More uniform compliance with user-specified priorities (i.e., task losses proportional to $\theta \in \mathbb{R}^n$ 5).
Strictly higher predictive performance or lower regret than scalarization or earlier gradient-manipulation techniques.
Denser and more expressive Pareto front coverage, with the ability to expand or interpolate the solution space (e.g., via low-rank factor adjustment or adapter fine-tuning).
Robust computational scaling and convergence properties, with empirical per-iteration costs linear in the model parameter count.

Notably, connection strength-based approaches (Jeong et al., 2024) leverage task-specific connection strengths and task priority quantification to strictly expand the attainable Pareto frontier beyond what previous gradient-projection methods achieve.

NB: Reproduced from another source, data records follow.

Lemma tree_effect (node succ : Board) (move : string) (self self' : Solver) :
  tree self -> node ∈ explored self ->
  (move, succ) ∈ puzz.successors node ->
  visit_effect node succ self self' -> tree self'.
Proof.
  intros Ht Hn Hm [-> | c He Hk -> | c He Hk ->]; [done | |].
  - apply (tree_insert self node succ move); try done.
    intros k. apply contains_false in Hk. rewrite keys_add by done.
    rewrite elem_of_app, list_elem_of_singleton. tauto.
  - apply (tree_insert self node succ move); try done.
    intros k. rewrite keys_add by (rewrite elem_of_keys_remove; tauto).
    rewrite elem_of_app, list_elem_of_singleton, elem_of_keys_remove. tauto.
Qed.

End tree_facts.

Section reach_facts.
Import BreadthFirstSolver.

Lemma explored_effect (node succ : Board) (self self' : Solver) :
  visit_effect node succ self self' -> explored self' = explored self.
Proof. by intros [-> | c _ _ -> | c _ _ ->]. Qed.

Lemma reach_tree (s : strategy) (start_state : Board) (pt : point) (self : Solver) :
  puzz.is_layout start_state ->
  reach s start_state pt self -> tree self /\ at_point pt self.
Proof.
  intros Hl.
  induction 1 as [| |self Hr IH Hne|self node q Hr IH He Hp|self node Hr IH Hg
                  |self node move succ rest self' Hr IH Hv|self node Hr IH
                  |self node move succ rest Hr IH Hb Hc He Hg]; simpl.
  - split; [apply tree_fresh | done].
  - split; [by apply tree_start | done].
  - by destruct IH.
  - destruct IH as [Ht _]. apply tree_expand; [done | | done].
    by destruct (reach_counted _ _ _ _ Hr).
  - destruct IH as [Ht Hn]. done.
  - destruct IH as [Ht [Hn Hrest]]. apply visit_next in Hv.
    split; [|split].
    + apply (tree_effect node succ move self); try done. apply Hrest. by left.
    + by rewrite (explored_effect node succ self self').
    + intros m sc Hin. apply Hrest. by right.
  - destruct IH as [Ht _]. done.
  - destruct IH as [Ht [Hn Hrest]]. split; [|done].
    apply (tree_insert self node succ move (frontier self) (frontier_count self));
      try done; [apply Hrest; by left | intros k Hk; by left].
Qed.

6. Theoretical Guarantees and Limitations

Pareto MTL frameworks provide provable convergence (to EPO points) under standard smoothness and multi-objective regularity conditions (Mahapatra et al., 2021) and theoretical separation from scalarization approaches, which are unable to cover intersection regions on the front in nonconvex or under-parameterized models (Hu et al., 2023). Continuous parameterization methodologies, such as Pareto manifold learning, achieve universal approximation on the Pareto front under mild continuity assumptions (Chen et al., 2024).

Limitations include the potential for coverage challenges in high-dimensional task spaces, the need for careful selection or learning of preference vectors and adapter ranks, and, in certain algorithmic realizations, reliance on specific architectural structures (e.g., shared encoders or explicit modularization).

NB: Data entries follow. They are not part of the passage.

(** * apitess: the /parallels/ endpoints

    A shallow embedding of [src/apitess/parallels.py] and the properties of
    its three request handlers: [submit_search], [retrieve_status] and
    [retrieve_results].

    The handlers are Python functions running inside Flask.  They are
    modelled as functions in an exception monad ([result]); the only state
    a handler changes is the bounded job queue, which is threaded
    explicitly.  Everything the handlers reach through the ambient request
    context (the Store, the BSON identifier constructor, the order in which
    a Python set is iterated, the text codecs) is gathered in the record
    [Env]. *)

From Stdlib Require Import ZArith NArith Ascii String DecimalString.
From stdpp Require Import base strings list gmap.

Open Scope string_scope.
Open Scope list_scope.

#[local] Set Warnings "-register-all".

(** ** Python values and the exception monad *)

Module Py.

(** The values a decoded JSON document is made of.  A JSON object is a
    finite map from its keys, which is all the handlers use of a [dict];
    floating point numbers are left out. *)
Inductive pyval : Type :=
| PNone
| PBool (b : bool)
| PInt (z : Z)
| PStr (s : string)
| PList (l : list pyval)
| PDict (d : gmap string pyval).

(** The exceptions that can leave a handler.  [Full] is [queue.Full]. *)
Inductive exn : Type :=
| KeyError (key : pyval)
| TypeError
| AttributeError (name : string)
| InvalidId
| Full.

Inductive result (A : Type) : Type :=
| Ok (a : A)
| Raise (e : exn).

Arguments Ok {A} a.
Arguments Raise {A} e.

Definition bind {A B : Type} (m : result A) (k : A -> result B) : result B :=
  match m with
  | Ok a => k a
  | Raise e => Raise e
  end.

End Py.

Export Py.

Notation "'let*' x ':=' m 'in' k" := (bind m (fun x => k))
  (at level 10, x name, m at level 100, k at level 200).

(** *** Strings *)

Definition LF : string := String (ascii_of_nat 10) "".
Definition TAB : string := String (ascii_of_nat 9) "".

(** [needle in hay] for two strings. *)
Fixpoint str_contains (needle hay : string) : bool :=
  String.prefix needle hay ||
  match hay with
  | EmptyString => false
  | String _ rest => str_contains needle rest
  end.

Definition starts_with (p s : string) : bool := String.prefix p s.

Fixpoint ends_with_slash (s : string) : bool :=
  match s with
  | EmptyString => false
  | String c EmptyString => bool_decide (c = "/"%char)
  | String _ rest => ends_with_slash rest
  end.

(** *** Dictionaries and the operators [in] and [[]] *)

Definition is_str (k : string) (v : pyval) : bool :=
  match v with
  | PStr s => String.eqb k s
  | _ => false
  end.

(** [k in v] for a string [k]: key membership on a dictionary, element
    membership on a list, substring test on a string, [TypeError] on
    anything else. *)
Definition py_in (k : string) (v : pyval) : result bool :=
  match v with
  | PDict d => Ok (bool_decide (is_Some (d !! k)))
  | PList l => Ok (existsb (is_str k) l)
  | PStr s => Ok (str_contains k s)
  | PNone | PBool _ | PInt _ => Raise TypeError
  end.

(** [v[k]] for a string [k]: only a dictionary can be indexed by a string. *)
Definition py_getitem (v : pyval) (k : string) : result pyval :=
  match v with
  | PDict d =>
      match d !! k with
      | Some x => Ok x
      | None => Raise (KeyError (PStr k))
      end
  | _ => Raise TypeError
  end.

(** [sep.join(items)]: every item has to be a string. *)
Fixpoint all_strs (items : list pyval) : option (list string) :=
  match items with
  | [] => Some []
  | PStr s :: rest =>
      match all_strs rest with
      | Some l => Some (s :: l)
      | None => None
      end
  | _ :: _ => None
  end.

Definition py_join (sep : string) (items : list pyval) : result string :=
  match all_strs items with
  | Some l => Ok (String.concat sep l)
  | None => Raise TypeError
  end.

(** The loop
<<
    missing = []
    for req in requireds:
        if req not in container:
            missing.append(req)
>>
    with [requireds] given in the order the set is iterated. *)
Fixpoint collect_missing (requireds : list string) (container : pyval)
    (missing : list string) : result (list string) :=
  match requireds with
  | [] => Ok missing
  | req :: rest =>
      let* present := py_in req container in
      collect_missing rest container
        (if present then missing else missing ++ [req])
  end.

(** [posixpath.join(a, *p)]. *)
Fixpoint os_path_join (a : string) (p : list string) : string :=
  match p with
  | [] => a
  | b :: rest =>
      os_path_join
        (if starts_with "/" b then b
         else if bool_decide (a = "") || ends_with_slash a then a +:+ b
         else a +:+ "/" +:+ b)
        rest
  end.

(** ** Identifiers *)

(** *** [uuid.uuid4().hex] *)

Definition hex_digit (n : N) : ascii :=
  match n with
  | 0 => "0" | 1 => "1" | 2 => "2" | 3 => "3" | 4 => "4" | 5 => "5"
  | 6 => "6" | 7 => "7" | 8 => "8" | 9 => "9" | 10 => "a" | 11 => "b"
  | 12 => "c" | 13 => "d" | 14 => "e" | _ => "f"
  end%N%char.

(** The [digits] lowest hexadecimal digits of [x], most significant first. *)
Fixpoint hex_digits (digits : nat) (x : N) (acc : string) : string :=
  match digits with
  | O => acc
  | S n => hex_digits n (x / 16) (String (hex_digit (x mod 16)) acc)
  end.

(** [UUID(bytes=os.urandom(16), version=4).int]: [rnd] is the integer read
    from the sixteen random bytes; the variant and version bits are then
    forced. *)
Definition uuid4_int (rnd : N) : N :=
  let i := (rnd mod 2 ^ 128)%N in
  let i := N.ldiff i (N.shiftl 0xc000 48) in
  let i := N.lor i (N.shiftl 0x8000 48) in
  let i := N.ldiff i (N.shiftl 0xf000 64) in
  N.lor i (N.shiftl 4 76).

(** ['%032x' % int] *)
Definition uuid4_hex (rnd : N) : string := hex_digits 32 (uuid4_int rnd) "".

(** *** BSON object identifiers *)

(** A twelve-byte [ObjectId], as the integer its bytes spell. *)
Definition oid : Type := N.

(** [str(oid)]: the twenty-four lowercase hexadecimal digits. *)
Definition oid_str (o : oid) : string := hex_digits 24 o "".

7. Summary Table: Distinctive Pareto MTL Methodologies

Approach	Core Mechanism	Front Parametricity	Reference
EPO Search	Chebyshev scalarization, anchor-QP alternation	Discrete	(Mahapatra et al., 2021)
(Restricted) PMTL	Constrained subproblem decomposition	Discrete/multi-run	(Lin et al., 2019)
MGDA/MGDA-UB	Gradient simplex QP	Discrete	(Sener et al., 2018)
Pareto Manifold	Linear convex hull of anchors	Continuous	(Dimitriadis et al., 2022)
Low-rank Adapter PF	Backbone + parametric adapters	Continuous	(Dimitriadis et al., 2024, Chen et al., 2024)
Task-priority methods	Connection strength/priority-based scheduling	Discrete/expansion	(Jeong et al., 2024)

Each method addresses specific challenges of front coverage, computational tractability, and user-controllable trade-off specification. The field continues to evolve toward scalable, flexible, and theoretically sound mechanisms for sampling, covering, and exploiting the Pareto frontier in high-dimensional multi-task settings.